Thereafter our paths diverged; however, we both became staunch patriots. I chose a 21-year career in the Army; he chose a different, less conventional, patriotic path. In August 2016, he challenged a conventional ritual of patriotism by sitting during the national anthem at pre-season games, eventually switching to kneeling.
We can now see his actions came at considerable personal expense. He argued: “There is police brutality — people of color have been targeted by police.” He criticized the inadequate training police receive. He asserted he was not “going to show pride in a flag for a country that oppresses black people and people of color.”
Historians normally date the birth of the modern concept of citizenship from the period of the French Revolution and Napoleonic France (1789-1815); however, it has roots in the ancient world. In the Western tradition, the roots of citizenship and the good citizen reach back to ancient Athens and Republican Rome. The word “citizen” stems from the Latin word “civis,” meaning citizen. Citizens had both rights from and duties to the political body — the city-state. When the state — facing an emergency — summoned the citizen to military duty, the citizen had to respond, putting his allegiance to the state above allegiance to family, clan, tribe or political faction.
Aristotle maintained that a human being could reach his full potential only through the city-state. To Pericles, living life aloof from the affairs of state was stupidity. The Greeks called such a person an “idiotes.”
Pericles’ Funeral Oration (Perikles hält die Leichenrede) by Philipp Foltz (1852)
In addition to words for citizen (civis) and citizenship (civitas), the Romans also had the word civilitas, which meant civility/politeness, but could also refer, as Mary Beard states in her book, “SPQR,” to the connectedness between Roman citizens: “we are all citizens together.” When I, as an individual citizen, thinking of the idea of my country, show devotion and loyalty to it by reciting the pledge of allegiance or standing for the national anthem, I am showing patriotism. When I do this relating more to my fellow citizens, I show not only patriotism but also civicism, a word only rarely seen in our political discussions.

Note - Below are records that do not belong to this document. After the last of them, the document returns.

Lemma ialloc_Ok m V U fs type : holds m V U fs → Z.of_nat (length fs) + 1 < NINODES → word16 type →
  ∃ m' V', ialloc type m = Ok (Z.of_nat (length fs) + 1) m' ∧ holds m' V' U (fs ++ [(type, [])]).
Proof.
  intros [HR Hn Hmx HF HS Hfr Hsup Hun] Hlt Ht. set (ino := Z.of_nat (length fs) + 1) in *. assert (Hino : 0 < ino < NINODES) by (unfold ino; lia).
  unfold ialloc. erewrite bind_Ok by done. erewrite bind_Ok by done. rewrite Hn. set (m1 := set_freeinode _ m).
  replace (mkInodeEntry (xshort type) 0 0 (xshort 1) (xint 0) (replicate 12 0) 0) with (new_entry type).
  2:{ unfold new_entry, xshort. f_equal. symmetry. apply le_val_bytes_small. unfold word16 in Ht. simpl. lia. }
  pose proof (new_inv V U type Ht) as HI. pose proof (fi_ok _ _ _ HI) as Hok.
  assert (HR1 : rep m1 V U) by (by destruct HR; split).
  destruct (winode_Ok m1 V U ino (new_entry type) HR1 Hino Hok) as (m2 & E2 & HR2 & Hf2 & Hi2). erewrite bind_Ok by exact E2.
  set (V2 := with_entry V ino (new_entry type)) in *. exists m2, V2. split; [done|].
  assert (Hby : bytes512 (V (block_of_ino ino))) by (apply (rp_bytes _ _ _ HR); destruct (valid_block ino Hino); change FSSIZE with 1000; lia).
  assert (Ee : entry_at V2 ino = new_entry type) by (unfold V2; by rewrite with_entry_at, decide_True).
  assert (Hoth : ∀ j f, fs !! j = Some f → let ef := entry_at V (Z.of_nat j + 1) in
    entry_at V2 (Z.of_nat j + 1) = ef ∧ file_at V2 U (Z.of_nat j + 1) f.1 f.2 ∧ ∀ n, owned V2 ef n ↔ owned V ef n).
  { intros j f Hj ef. pose proof (lookup_lt_Some _ _ _ Hj) as Hjl. apply (other_file V U (new_entry type) V U (new_entry type)); [by apply writes_refl|by apply HF| |done|done|done|unfold NINODES in *; lia|unfold ino; lia].
    intros n _. apply new_owned. }
  assert (Hnew : file_at V2 U ino type []).
  { split; rewrite ?Ee; simpl; try done; [by apply new_inv|apply new_full|]. intros o Ho. unfold byte_at. pose proof (offset_block o ltac:(lia)). by rewrite new_addr by lia. }
  assert (Ei : mk_freeinode m2 = ino + 1) by (rewrite Hi2; simpl; rewrite u32_small; [done|change NINODES with 200 in *; lia]).
  assert (Hun2 : ∀ ino', mk_freeinode m2 ≤ ino' < NINODES → e_type (entry_at V2 ino') = INODE_INVALID).
  { intros ino' Hino'. unfold V2. rewrite with_entry_at, decide_False by (done || lia). apply Hun. lia. }
  split; rewrite ?length_app; [done|simpl; lia|simpl; lia| | |rewrite Hf2, total_app; change (total [(type, [])]) with 0; simpl; lia| |exact Hun2].
  - intros j f [Hj|[Hj Ej]]%lookup_app_Some; [by apply (Hoth j f)|]. apply list_lookup_singleton_Some in Ej as [E <-]. replace j with (length fs) by lia. done.
  - simpl. intros j k Hj Hk Hne. destruct (decide (k = length fs)) as [->|Hk1].
    { fold ino. rewrite Ee. intros n Ho. by apply new_owned in Ho. }
    destruct (decide (j = length fs)) as [->|Hj1]; [fold ino; rewrite Ee; intros n _ Ho; by apply new_owned in Ho|].
    destruct (lookup_lt_is_Some_2 fs j ltac:(lia)) as [fj Hfj], (lookup_lt_is_Some_2 fs k ltac:(lia)) as [fk Hfk].
    destruct (Hoth j fj Hfj) as (-> & _ & Ho1), (Hoth k fk Hfk) as (-> & _ & Ho2). intros n Hn1 Hn2. apply Ho2 in Hn1. apply Ho1 in Hn2. by apply (HS j k ltac:(lia) ltac:(lia) Hne n).
  - rewrite <- Hsup. apply with_entry_data; auto.
Qed.

(** ** The input files *)

Definition byte (b : Z) : Prop := 0 ≤ b < 256.
Definition data_of (i : input) : list Z := concat (default [] (in_data i)).
Record input_ok (i : input) : Prop := {
  io_open : is_Some (in_data i);
  io_path : Forall byte (in_path i);
  io_string : 0 ∉ in_path i;
  io_data : Forall byte (data_of i);
  io_size : Z.of_nat (length (data_of i)) ≤ INODE_MAX_BYTES
}.

(** The name of a file has no slash. *)
Lemma name_length_snoc l c : name_length (l ++ [c]) = if c =? SLASH then O else S (name_length l).
Proof. unfold name_length. by rewrite foldl_snoc. Qed.
Lemma name_length_le l : (name_length l ≤ length l)%nat.
Proof. induction l as [|c l IH] using rev_ind; [done|]. rewrite name_length_snoc, length_app. simpl. destruct (c =? SLASH); lia. Qed.
Lemma base_name_snoc l c : base_name (l ++ [c]) = if c =? SLASH then [] else base_name l ++ [c].
Proof.
  unfold base_name. rewrite name_length_snoc, length_app. simpl. pose proof (name_length_le l). destruct (c =? SLASH).
  - apply drop_ge. rewrite length_app. simpl. lia.
  - replace (length l + 1 - S (name_length l))%nat with (length l - name_length l)%nat by lia. apply drop_app_le. lia.
Qed.
Lemma base_name_spec path : SLASH ∉ base_name path ∧ ∃ dir, path = dir ++ base_name path ∧ (dir = [] ∨ last dir = Some SLASH).
Proof.
  induction path as [|c l IH] using rev_ind; [split; [by apply not_elem_of_nil|exists []; auto]|].
  rewrite base_name_snoc. destruct (Z.eqb_spec c SLASH) as [->|Hc].
  - split; [by apply not_elem_of_nil|]. exists (l ++ [SLASH]). rewrite app_nil_r. split; [done|right; by rewrite last_snoc].
  - destruct IH as [IH (dir & E & Hd)]. split; [rewrite elem_of_app, list_elem_of_singleton; by intros [?|?]|]. exists dir. rewrite E at 1. by rewrite app_assoc.
Qed.
Lemma dir_name_Ok name : Forall byte name → length (dir_name name) = 14%nat ∧ Forall byte (dir_name name).
Proof.
  intros Hb. unfold dir_name. destruct (strncpy_bytes_spec 14 (name ++ [0])) as (nm & E & Hl & Hr & _).
  - right. apply elem_of_app. right. by apply list_elem_of_singleton.
  - apply Forall_app. split; [done|by apply Forall_singleton].
  - change (Z.to_nat FILE_NAME_MAX_LENGTH) with 14%nat. by rewrite E.
Qed.
Lemma file_name_bytes path : Forall byte path → Forall byte (file_name path).
Proof.
  intros Hb. assert (Hbase : Forall byte (base_name path)) by (by apply Forall_drop). unfold file_name.
  destruct (hd 0 (base_name path) =? UNDERSCORE); [|done]. destruct Hbase; [constructor|done].
Qed.

(** *** The names of the inputs, independently of how the tool finds them

    The name under which a path appears: what follows the last slash, without a leading
    underscore, cut or padded with zeros to 14 bytes. *)
Fixpoint after_slash (path : list Z) : list Z :=
  match path with
  | [] => []
  | c :: path' => if decide (SLASH ∈ path') then after_slash path' else if decide (c = SLASH) then path' else path
  end.
Definition entry_name (path : list Z) : list Z :=
  take 14 ((match after_slash path with 95 :: name => name | name => name end) ++ replicate 14 0).

Lemma after_slash_app dir base : SLASH ∉ base → (dir = [] ∨ last dir = Some SLASH) → after_slash (dir ++ base) = base.
Proof.
  intros Hb. assert (after_slash base = base) as E0.
  { destruct base as [|c base]; [done|]. cbn [after_slash]. apply not_elem_of_cons in Hb as [Hc Hb]. by rewrite !decide_False by congruence. }
  induction dir as [|c dir IH]; [done|]. intros [|Hl]; [done|]. cbn [app after_slash]. destruct dir as [|d dir].
  - injection Hl as ->. cbn [app]. rewrite decide_False by done. by rewrite decide_True.
  - rewrite decide_True; [apply IH; by right|]. apply elem_of_app. left. by eapply last_Some_elem_of.
Qed.
Lemma strncpy_take n : ∀ name, 0 ∉ name → strncpy_bytes (name ++ [0]) n = Some (take n (name ++ replicate n 0)).
Proof.
  induction n as [|n IH]; intros name Hn; [done|]. destruct name as [|c name]; cbn [app strncpy_bytes].
  - simpl. f_equal. f_equal. by rewrite take_ge by (rewrite length_replicate; lia).
  - apply not_elem_of_cons in Hn as [Hc Hn]. rewrite (proj2 (Z.eqb_neq _ _)) by done. rewrite IH by done. cbn [fmap option_fmap option_map take]. do 2 f_equal.
    rewrite !take_app, !take_replicate. do 2 f_equal; lia.
Qed.
Lemma dir_name_entry path : 0 ∉ path → dir_name (file_name path) = entry_name path.
Proof.
  intros H0. destruct (base_name_spec path) as [Hs (dir & E & Hd)]. assert (after_slash path = base_name path) as Ea by (rewrite E at 1; by apply after_slash_app).
  assert (0 ∉ base_name path) as Hb by (intros Hb; apply H0; rewrite E; apply elem_of_app; by right).
  assert (file_name path = match after_slash path with 95 :: name => name | name => name end ∧ 0 ∉ file_name path) as [Ef Hf].
  { rewrite Ea. unfold file_name, UNDERSCORE. destruct (base_name path) as [|c name]; [done|]. cbn [hd tl].
    apply not_elem_of_cons in Hb as [Hc Hb]. destruct (Z.eqb_spec c 95) as [->|Hne]; [done|]. split; [|by apply not_elem_of_cons].
    destruct c as [|q|q]; [done| |done]. do 7 (destruct q as [q|q|]; try done). }
  unfold dir_name, entry_name. change (Z.to_nat FILE_NAME_MAX_LENGTH) with 14%nat. rewrite strncpy_take by done. by rewrite <- Ef.
Qed.

(** The entries of the root directory for the inputs, whose inodes are from [n] on. *)
Fixpoint dir_entries (n : Z) (l : list input) : list DirEntry :=
  match l with [] => [] | i :: l' => mkDirEntry n (dir_name (file_name (in_path i))) :: dir_entries (n + 1) l' end.
Definition dir_data (ds : list DirEntry) : list Z := ds ≫= dirent_bytes.
Definition file_list (l : list input) : list (Z * list Z) := (λ i, (INODE_REGULAR, data_of i)) <$> l.
Record dirent_ok (d : DirEntry) : Prop := { do_ino : word16 (d_inode_no d); do_len : length (d_name d) = 14%nat; do_bytes : Forall byte (d_name d) }.

Lemma dirent_bytes_Ok d : dirent_ok d → length (dirent_bytes d) = 16%nat ∧ Forall byte (dirent_bytes d).
Proof.
  intros [H1 H2 H3]. unfold dirent_bytes. rewrite length_app, length_le_bytes, H2. split; [done|]. apply Forall_app. split; [apply le_bytes_range|done].
Qed.
Lemma dir_data_length ds : Forall dirent_ok ds → length (dir_data ds) = (16 * length ds)%nat.
Proof. induction 1 as [|d ds Hd _ IH]; [done|]. unfold dir_data in *. rewrite bind_cons, length_app, IH. destruct (dirent_bytes_Ok d Hd) as [-> _]. simpl. lia. Qed.
Lemma dirents_cons (x l : list Z) : length x = 16%nat → dirents (x ++ l) = dirent_of_bytes x :: dirents l.
Proof.
  intros Hx. unfold dirents. rewrite length_app, Hx. replace (16 + length l)%nat with (length l + 1 * 16)%nat by lia. rewrite Nat.div_add by lia.
  rewrite Nat.add_1_r, <- cons_seq, <- fmap_S_seq, fmap_cons, <- list_fmap_compose. f_equal.
  - unfold slice. rewrite drop_0, take_app_length' by done. done.
  - apply list_fmap_ext. intros j k _. unfold compose, slice. f_equal. f_equal. replace (16 * S k)%nat with (length x + 16 * k)%nat by lia. by rewrite <- drop_drop, drop_app_length.
Qed.
Lemma dirents_dir_data ds : Forall dirent_ok ds → dirents (dir_data ds) = ds.
Proof.
  induction 1 as [|d ds Hd _ IH]; [done|]. unfold dir_data in *. rewrite bind_cons, dirents_cons by apply (dirent_bytes_Ok d Hd).
  by rewrite IH, dirent_round_trip by apply Hd.
Qed.

Lemma file_blocks_nonneg n : 0 ≤ n → 0 ≤ file_blocks n.
Proof. intros Hn. apply (file_blocks_mono 0 n) in Hn. change (file_blocks 0) with 0 in Hn. done. Qed.
(** Files that only grow need more blocks. *)
Lemma total_mono fs fs' : Forall2 (λ f g, (length f.2 ≤ length g.2)%nat) fs fs' → total fs ≤ total fs'.
Proof.
  induction 1 as [|f g fs fs' Hl _ IH]; simpl; [lia|]. pose proof (file_blocks_mono (Z.of_nat (length f.2)) (Z.of_nat (length g.2)) ltac:(lia)). lia.
Qed.
Lemma total_grow fs fs' l : Forall2 (λ f g, (length f.2 ≤ length g.2)%nat) fs fs' → total fs ≤ total (fs' ++ l).
Proof.
  intros H. rewrite total_app. apply total_mono in H. assert (0 ≤ total l); [|lia].
  induction l as [|f l IH]; simpl; [lia|]. pose proof (file_blocks_nonneg (Z.of_nat (length f.2))). lia.
Qed.

Lemma append_all_Ok chunks : ∀ m V U fs i type data, holds m V U fs → fs !! i = Some (type, data) →
  Z.of_nat (length data + length (concat chunks)) ≤ INODE_MAX_BYTES → Forall byte (concat chunks) →
  nmeta + total (<[i := (type, data ++ concat chunks)]> fs) ≤ FSSIZE →
  ∃ m' V' U', append_all (Z.of_nat i + 1) chunks m = Ok () m' ∧ holds m' V' U' (<[i := (type, data ++ concat chunks)]> fs).
Proof.
  induction chunks as [|c chunks IH]; intros m V U fs i type data HH Hi Hmax Hb Hroom; simpl in *.
  { exists m, V, U. rewrite app_nil_r, list_insert_id by done. done. }
  apply Forall_app in Hb as [Hb1 Hb2]. rewrite length_app in Hmax. pose proof (lookup_lt_Some _ _ _ Hi) as Hlt.
  destruct (iappend_Ok m V U fs i type data c HH Hi) as (m1 & V1 & U1 & E1 & HH1); [lia|done| |].
  { pose proof (total_insert fs i _ (type, data ++ c) Hi) as E1. pose proof (total_insert fs i _ (type, data ++ c ++ concat chunks) Hi) as E2. simpl in E1, E2.
    rewrite !length_app in *. pose proof (file_blocks_mono (Z.of_nat (length data + length c)) (Z.of_nat (length data + (length c + length (concat chunks)))) ltac:(lia)). lia. }
  destruct (IH m1 V1 U1 _ i type (data ++ c) HH1) as (m2 & V2 & U2 & E2 & HH2);
    [by apply list_lookup_insert_eq|rewrite length_app; lia|done|by rewrite list_insert_insert_eq, <- app_assoc|].
  rewrite list_insert_insert_eq, <- app_assoc in HH2. exists m2, V2, U2. split; [by erewrite bind_Ok by exact E1|done].
Qed.
Lemma append_dirent_Ok m V U r files inum name : holds m V U ((INODE_DIRECTORY, r) :: files) → 0 ≤ inum < NINODES → Forall byte name →
  Z.of_nat (length r) + 16 ≤ INODE_MAX_BYTES → let d := mkDirEntry inum (dir_name name) in nmeta + total ((INODE_DIRECTORY, r ++ dirent_bytes d) :: files) ≤ FSSIZE →
  ∃ m' V' U', append_dirent ROOT_INODE_NO inum name m = Ok () m' ∧ holds m' V' U' ((INODE_DIRECTORY, r ++ dirent_bytes d) :: files).
Proof.
  intros HH Hi Hb Hmax d Hroom. destruct (dir_name_Ok name Hb) as [Hnl Hnb]. assert (Hw : word16 inum) by (unfold word16; change NINODES with 200 in Hi; lia).
  destruct (dirent_bytes_Ok d) as [Hl Hd]; [by split|]. unfold append_dirent. replace (xshort inum) with inum by (symmetry; apply le_val_bytes_small; unfold word16 in Hw; simpl; lia).
  apply (iappend_Ok m V U ((INODE_DIRECTORY, r) :: files) 0 INODE_DIRECTORY r (dirent_bytes d) HH); [done|fold d in Hl; lia|done|done].
Qed.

We would be greatly aided in fortifying both patriotism and civicism with a different president. President Trump has yet to show genuine leadership in uniting us in our common civic project. Were it possible with a wave of the wand, we should all increase our opportunities to get to know each other: eat, listen to music, and dance together. As the Germans do, we should consider state subsidization of admission for the common person to the theater and to sporting events, so that people from all levels of American society could sit near each other and enjoy these events. These could have salutary results. We might not only get to know one another, but also fall in love and have children. Over generations, this would go a long way in fighting prejudice. It is very difficult, I can say from experience, to hate one’s grandchild.
The greatest step to fortify civicism would be to institute a program of national service, with the requirement for at least one year of some type of service to the country. In addition to the option of military service, there could be many options outside the military. The needs of our society are great: the sick, the elderly, the homeless, the addicted, and the ravaged by domestic abuse, PTSD or natural disaster. If accomplished between the ages of 18-25, these young cohorts would not only fill important needs, but also gain another year of experience to know themselves and decide on their futures, and to experience places and people in different corners of America.
We would have fewer college students repeat the words that one of mine recently said as he shrugged: “Yes, I went to college because it was what you do after high school.” The program could help us build walkways to each other and break down walls of prejudice. Finally, it could fight our society’s deification of individualism and also the multiple tribalisms, which have grown over the past four decades from the internet, the iphone, and the excesses of American culture.
In his inaugural speech, President John F. Kennedy inspired my generation to: “Ask not what your country can do for you; ask what you can do for your country.” A program of national service would institutionalize this service to country, and it would fortify our civicism, something we shall need to confront the many challenges of the 21st century, including a rising China and a Russia bent on our self-destruction.